FOLDER 4: 4_Mitogenomes:
- 4.01_Novoplasty.sh: Create config files and assemble individual mitogenomes from WGS with NOVOplasty
- 4.02_Parse_Novoplasty: Parse .out files from NOVOplasty runs to gather statistics on mitogenome contiguity and coverage
- 4.03_Mitochondrial_gene_alignments: Describes the use of mitochondrial contigs to verify species identity, and the annotation, extraction, and cleaning of the mitochondrial gene set.
- 4.04_Mt_genes_decipher.R: R script for analyzing the 13 protein-coding genes for each species and identifying any potential contaminant/hybrids within the dataset, using the package DECIPHER.
FOLDER 5: 5_RCode
- Mantel_tests.R: R script for performing Mantel tests and partial Mantel tests on the genetic covariance matrix, using vegan and bioclim data from geodata
- Plot_FST.R: Compare FST between populations in the Andes and Amazonia, for all of the possible combinations of geographic population definitions across geoclimatic barriers. Creates main manuscript Figure 4, Supplementary Figure S16, and Supplementary Table S6.
- Plot_GADMA.R: Parse demographic model parameter estimates from GADMA output, and compare rates of migration across barriers in the mountains and lowlands. Creates main manuscript Figure 5, Supplementary Figure S17, and data for Supplementary Table S5.
- Plot_GenDiv.R: Compare all three genetic diversity estimates -- individual-level heterozygosity, Watterson's theta, and theta-pi -- for species in the mountains and the lowlands. Creates main manuscript Figure 6, Supplementary Figure S18, and Supplementary Table S7.

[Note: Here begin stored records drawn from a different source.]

(* ===== verification/Net.v ===== *)
(** * Client addresses

    [internal/util/net.go] and [parseIPPort] of [internal/security/waf.go], with
    what they use of package [net]: [SplitHostPort], [ParseIP], [IsLoopback] and
    [IsPrivate]. *)

From S2P Require Import Prelude GoStrings Http.
From Stdlib Require Import Ascii.
Import Strings.

(** ** Package [net] *)

(** The part before the last occurrence of a byte and the part after it. *)
Fixpoint split_last (c : ascii) (s : string) : option (string * string) :=
  match s with
  | "" => None
  | String a s' =>
      match split_last c s' with
      | Some (h, p) => Some (String a h, p)
      | None => if bool_decide (a = c) then Some ("", s') else None
      end
  end.

Definition has_byte (c : ascii) (s : string) : bool := negb (str_all (λ a, bool_decide (a ≠ c)) s).

(** [net.SplitHostPort]; [None] is any of its errors. *)
Definition SplitHostPort (hostport : string) : option (string * string) :=
  match split_last ":"%char hostport with
  | None => None
  | Some (before, port) =>
      if HasPrefix hostport "[" then
        match SplitN2 "]"%char (drop 1 hostport) with
        | (_, None) => None
        | (host, Some rest) =>
            if negb (bool_decide (rest = String ":" port)) then None
            else if has_byte "[" host || has_byte "[" rest || has_byte "]" rest then None
            else Some (host, port)
        end
      else if has_byte ":" before then None
      else if has_byte "[" hostport || has_byte "]" hostport then None
      else Some (before, port)
  end.

(** A decimal field of an IPv4 address: no sign, no leading zero, at most 255. *)
Definition ipv4_field (s : string) : option Z :=
  if bool_decide (s = "") then None
  else if HasPrefix s "0" && negb (bool_decide (s = "0")) then None
  else z ← Strconv.parse_digits 0 s; if (z <=? 255)%Z then Some z else None.

Definition parseIPv4 (s : string) : option (list Z) :=
  let fs := Split "."%char s in
  if negb (bool_decide (length fs = 4)) then None else mapM ipv4_field fs.

Definition hex_val (a : ascii) : option Z :=
  if is_digit a then Some (byte_val a - 48)%Z
  else if in_range 97 102 a then Some (byte_val a - 87)%Z
  else if in_range 65 70 a then Some (byte_val a - 55)%Z
  else None.

(** The hexadecimal digits at the front: their number, value and the rest. *)
Fixpoint hex_run (n : nat) (acc : Z) (s : string) : nat * Z * string :=
  match s with
  | String a s' =>
      match hex_val a with
      | Some d => hex_run (S n) (acc * 16 + d) s'
      | None => (n, acc, s)
      end
  | "" => (n, acc, s)
  end.

(** The 16-bit groups of an IPv6 address: those read so far, where the ellipsis
    stood, and the text left.  Every round reads a group, of at most eight. *)
Fixpoint ipv6_loop (fuel : nat) (groups : list Z) (ellipsis : option nat) (s : string)
    : option (list Z * option nat) :=
  match fuel with
  | 0 => if bool_decide (s = "") then Some (groups, ellipsis) else None
  | S fuel' =>
      let '(n, acc, rest) := hex_run 0 0 s in
      if bool_decide (n = 0) || (4 <? n) then None
      else match rest with
      | String "." _ =>
          if (bool_decide (ellipsis = None) && negb (bool_decide (length groups = 6))) || (6 <? length groups) then None
          else b ← parseIPv4 s;
               match b with
               | [b0; b1; b2; b3] => Some (groups ++ [b0 * 256 + b1; b2 * 256 + b3]%Z, ellipsis)
               | _ => None
               end
      | "" => Some (groups ++ [acc], ellipsis)
      | String ":" "" => None
      | String ":" (String ":" s') =>
          if bool_decide (is_Some ellipsis) then None
          else let groups := groups ++ [acc] in
               if bool_decide (s' = "") then Some (groups, Some (length groups))
               else ipv6_loop fuel' groups (Some (length groups)) s'
      | String ":" s' => ipv6_loop fuel' (groups ++ [acc]) ellipsis s'
      | _ => None
      end
  end.

(** A zone makes [net.ParseIP] fail. *)
Definition parseIPv6 (s : string) : option (list Z) :=
  if has_byte "%" s then None
  else
    '(groups, ellipsis) ←
      (if HasPrefix s "::" then
         let s := drop 2 s in if bool_decide (s = "") then Some ([], Some 0) else ipv6_loop 8 [] (Some 0) s
       else ipv6_loop 8 [] None s);
    if length groups <? 8 then
      match ellipsis with
      | None => None
      | Some e => Some (list.take e groups ++ replicate (8 - length groups) 0%Z ++ list.drop e groups)
      end
    else if bool_decide (is_Some ellipsis) then None else Some groups.

(** [net.ParseIP], an address being its eight 16-bit groups. *)
Fixpoint first_sep (s : string) : option ascii :=
  match s with
  | "" => None
  | String a s' => if bool_decide (a ∈ ["."; ":"; "%"]%char) then Some a else first_sep s'
  end.

Definition ParseIP (s : string) : option (list Z) :=
  match first_sep s with
  | Some "."%char =>
      b ← parseIPv4 s;
      match b with
      | [b0; b1; b2; b3] => Some [0; 0; 0; 0; 0; 65535; b0 * 256 + b1; b2 * 256 + b3]%Z
      | _ => None
      end
  | Some ":"%char => parseIPv6 s
  | _ => None
  end.

(** The four bytes of an IPv4 address. *)
Definition To4 (ip : list Z) : option (Z * Z * Z * Z) :=
  match ip with
  | [0; 0; 0; 0; 0; 65535; a; b]%Z => Some (a / 256, a mod 256, b / 256, b mod 256)%Z
  | _ => None
  end.

Definition IsLoopback (ip : list Z) : bool :=
  match To4 ip with
  | Some (b0, _, _, _) => (b0 =? 127)%Z
  | None => bool_decide (ip = [0; 0; 0; 0; 0; 0; 0; 1]%Z)
  end.

Definition IsPrivate (ip : list Z) : bool :=
  match To4 ip with
  | Some (b0, b1, _, _) =>
      (b0 =? 10)%Z || ((b0 =? 172)%Z && (Z.land b1 240 =? 16)%Z) || ((b0 =? 192)%Z && (b1 =? 168)%Z)
  | None =>
      match ip with
      | a :: _ => (Z.land (a / 256) 254 =? 252)%Z
      | [] => false
      end
  end.

(** ** The framework *)

Definition IsPrivateIP (ip : string) : bool :=
  match ParseIP ip with
  | None => false
  | Some ipAddr => if IsLoopback ipAddr then true else if IsPrivate ipAddr then true else false
  end.

(** [TrustProxyHeaders] is the package's switch. *)
Definition RealIP (TrustProxyHeaders : bool) (r : Request) : string :=
  let remoteIP := match SplitHostPort (RemoteAddr r) with
                  | Some (h, _) => h
                  | None => RemoteAddr r
                  end in
  let xff := Header_Get "X-Forwarded-For" (req_header r) in
  let from_xff := if bool_decide (xff = "") then None
                  else find_first (λ ip, negb (bool_decide (ip = "")))
                         (TrimSpace <$> reverse (Split ","%char xff)) in
  let xrip := Header_Get "X-Real-Ip" (req_header r) in
  if IsPrivateIP remoteIP && TrustProxyHeaders then
    match from_xff with
    | Some ip => ip
    | None => if negb (bool_decide (xrip = "")) then xrip else remoteIP
    end
  else remoteIP.

Definition parseIPPort (addr : string) (defaultPort : Z) : string * Z :=
  match SplitHostPort addr with
  | None => (addr, defaultPort)
  | Some (host, portStr) =>
      match Strconv.Atoi portStr with
      | (port, None) => (host, port)
      | (_, Some _) => (host, defaultPort)
      end
  end.

(** ** Forwarding headers *)

Definition with_header (h : headers) (r : Request) : Request :=
  mkRequest (Method r) (URL_Path r) (RequestURI r) (Host r) (RemoteAddr r) (TLS r) h (req_cookies r) (req_query r)
    (Proto r) (req_Body r) (req_PostForm r) (req_MultipartForm r).

(** The address of the peer of the connection. *)
Definition peer (r : Request) : string :=
  match SplitHostPort (RemoteAddr r) with Some (h, _) => h | None => RemoteAddr r end.

(** [C39] A client cannot forge its address: unless proxy headers are trusted and
    the peer of the connection is a loopback or private address, the address is
    that of the peer whatever the headers say; and behind such a proxy that appends
    the address it saw to [X-Forwarded-For], it is that address, whatever the
    client had put there. *)
Theorem RealIP_not_forgeable trust r :
  (trust = false ∨ IsPrivateIP (peer r) = false → ∀ h, RealIP trust (with_header h r) = peer r) ∧
  (∀ h forged ip, trust = true → IsPrivateIP (peer r) = true →
     h !! "X-Forwarded-For" = Some [forged +:+ String "," ip] →
     word ","%char ip → ip ≠ "" → TrimSpace ip ≠ "" →
     RealIP trust (with_header h r) = TrimSpace ip).
Proof.
  split.
  - intros Hno h. unfold RealIP. fold (peer r). cbn [RemoteAddr with_header].
    destruct Hno as [->|Hp]; [by rewrite andb_false_r|].
    unfold peer in *. by rewrite Hp.
  - intros h forged ip -> Hp Hh Hw Hne Ht. unfold RealIP. cbn [RemoteAddr with_header req_header].
    unfold peer in Hp. rewrite Hp. cbn [andb].
    assert (Header_Get "X-Forwarded-For" h = forged +:+ String "," ip) as ->.
    { unfold Header_Get. change (canonical "X-Forwarded-For") with "X-Forwarded-For". by rewrite Hh. }
    rewrite bool_decide_false by (intros [_ ?]%string_app_nil; done).
    rewrite Split_app, (Split_word _ ip) by done. rewrite reverse_app, fmap_app. cbn [find_first app].
    change (reverse [ip]) with [ip]. cbn [fmap list_fmap app find_first]. by rewrite bool_decide_false.
Qed.

Definition demo_request : Request :=
  plain_request "GET" "/" "/" "example.org" "10.0.0.7:51000" false ∅.

Lemma RealIP_not_forgeable_witness :
  RealIP true (with_header {["X-Forwarded-For" := ["1.1.1.1, 203.0.113.9"]]} demo_request) = "203.0.113.9" ∧
  RealIP false (with_header {["X-Forwarded-For" := ["1.1.1.1"]]} demo_request) = "10.0.0.7".
Proof.
  split.
  - apply (proj2 (RealIP_not_forgeable true demo_request) _ "1.1.1.1" " 203.0.113.9"); done.
  - apply (proj1 (RealIP_not_forgeable false demo_request)). by left.
Defined.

- Plot_mtDNA_trees.R: Visualize dated mitochondrial gene trees from BEAST with ggtree. From these, calculate discrete clusters with GMYC and assess posterior distribution of crown ages. Creates Supplementary Figures S4-S6.
- Plot_PCAngsd.R: Conduct analyses and generate figures based on PCAngsd genetic covariance matrix and admix results. Creates main manuscript Figures 2-3, and Supplementary Figures S7-S13.
- Plot_System_figs.R: Create the system map in main manuscript Figure 1. Visualize phylogenetic tree of the genus Tangara (Supplementary Figure S1), as well as species-level sampling maps (Supplementary Figures S2-S3).